The Canadian dollar weakened after the Bank of Canada held interest rates steady and hinted at possible monetary policy easing soon.
The Canadian dollar continues to limp along after the BOC held its rate steady as expected and signalled they could get closer to monetary loosening at its meeting earlier this month.
Governor Tiff Macklem Governor Tiff Macklem called further declines in core inflation “very recent” and said policymakers want to be “assured this is not just a temporary dip.”
“Sustained downward momentum in core inflation within the next CPI print will be key in determining whether than process can start at the next meeting in June,” said Andrew Grantham, an economist at CIBC.
Policymakers now see inflation falling to 2.2% by the end of this year, a slightly faster deceleration than was previously expected, and officials continue to see inflation hitting 2% in 2025.

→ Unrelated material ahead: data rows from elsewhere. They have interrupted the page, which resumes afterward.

#[local] Abbreviation demo_started := (start (Ok demo_processed) true "host-1" demo_backend).2.
Definition demo_request : Incoming :=
  demo_http "o" (CallLaunch (ReqCreateScan (Some (true, ["192.0.2.0/30"], [], [443], 2))))%string.
Definition demo_reply : option (Z * uuid) :=
  match (serve 5 demo_srv demo_order demo_request demo_backend).1 with
  | OutReply rep => match rep.(rp_body) with BScan scan => Some (rep.(rp_status), scan.(s_ID)) | _ => None end
  | _ => None
  end.

Lemma accepted_scan_ends_witness :
  demo_reply = Some (202, "0"%string) /\
  exists k cs p row, run 5 demo_order demo_srv [Accept demo_request; Answer 0; ScansTick None; ScanEnds k cs] demo_started = Some p /\
    (world_of p).(w_db).(scans) !! "0"%string = Some row /\ row.(s_Status) = scan_completed /\ row.(s_TargetsTotal) = 4 /\
    row.(s_TargetsSucceeded) + row.(s_TargetsFailed) = 4.
Proof.
  split; [vm_compute; reflexivity|].
  destruct (serve 5 demo_srv demo_order demo_request demo_backend) as [out b1] eqn:E.
  assert (exists rep scan, out = OutReply rep /\ rep.(rp_status) = 202 /\ rep.(rp_body) = BScan scan /\ scan.(s_ID) = "0"%string /\
    exists ts, expansion_of (scan_worker_config (cfg_of demo_srv)) scan = Ok (ts, []) /\ length ts = 4%nat) as (rep & scan & -> & Hst & Hb & Hid & ts & Hts & Hlen).
  { apply (f_equal fst) in E. simpl in E. subst out. eexists _, _. split; [vm_compute; reflexivity|].
    split; [reflexivity|]. split; [reflexivity|]. split; [reflexivity|]. eexists. split; vm_compute; reflexivity. }
  destruct (accepted_scan_ends 5 demo_order demo_srv demo_started [] demo_request (Some (true, ["192.0.2.0/30"], [], [443], 2))%string rep b1 None) as (scan' & k & Hb' & Hall & cs & p & Hp);
    [reflexivity|reflexivity|exact schema_empty|reflexivity|reflexivity|exact E|exact Hst|vm_compute; discriminate| |].
  { apply (f_equal snd) in E. simpl in E. subst b1. vm_compute. discriminate. }
  rewrite Hb in Hb'. injection Hb' as <-. destruct (Hall cs p Hp) as (row & Hr & _ & Hend). rewrite Hts in Hend. rewrite Hid in Hr.
  destruct Hend as [[Hs _] Ht _ Ho _ _]. exists k, cs, p, row. rewrite Hlen in *. split_and!; done.
Defined.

The country’s annual Inflation rate ticked up to 2.9% in March thanks to higher energy costs, while the core figure continued easing for a third consecutive month and came in lower than Street expectations.
The SNB surprised investors with a rate cut in March - the first mover of the developed market easing cycle. That may help bolster its peers’ courage to act amid signs of resurgence in price growth.
Wide gap
Canada's economy expanded by 0.6% more than expected in January, its fastest growth rate in a year, data showed. February's GDP is also likely to have grown by 0.4%.
"The surprisingly healthy start to 2024 points to above-potential growth in Q1, which could make the BOC a bit less comfortable with the inflation outlook," said BMO Capital Markets in a note.
Even so, those figures are overwhelmed by the expected annualised rate of 3.4% for Q1 in the US. The labour market also points to the wide gap with Canada shedding 2,200 net jobs last month.
Wells Fargo, Monex Europe, RBC and BofA are pencilling in more weakness for the currency in the coming months as they expect the BOC to turn more dovish than the Fed this year.
Monex Europe said that the pair will likely touch 1.39 by June, while RBC expects it to trade at 1.3750. One-week risk reversals showed last week traders were the most bearish on the currency in a year.
There is still some light at the end of the tunnel. Traders in the SOFR futures market are piling into a contrarian bet against the US dollar, as opposed to the current consensus on Wall Street.
Scenarios in which the trade stands to gain include the Fed front-loading interest-rate cuts before the presidential election in November, and being more aggressive than believed.
Oil on fire
An X-factor in the exchange rate is energy. Benchmark oil price has soared more than 15% year-to-date as Iran and its proxies in the Middle East are intensifying their attacks on Israel.
Iran’s United Nations mission warned that its response would be more severe should there be further Israeli retaliation. Britain’s foreign secretary acknowledged that an Israeli reprisal seemed inevitable.
Oil prices, trading around $90, could soar to $100 per barrel and beyond, said market watchers. The buoyant US economy and better-than-expected China Q1 growth may portend robust demand.
Meanwhile, oil faces a sizable natural decline in output. The decline rate for a conventional oil well is around 15%, absent any capital expenditure, according to Morgan Stanley’s estimates.
The IEA downgraded its forecast for 2024 oil demand growth last week though, citing “exceptionally weak” OECD deliveries, a largely complete post-Covid-19 rebound and an EV boom.
WCS has been trading in discount to WTI for many years due to pipeline shortages and other costs, but completion of the Trans Mountain Pipeline due later this year should narrow, TD Economics noted.
On an industry-level basis, the oil and gas sector accounts for 4% of total GDP. The potential annual production growth between 6-10% may translate to a 0.2 – 0.4% increase in Canada’s economy.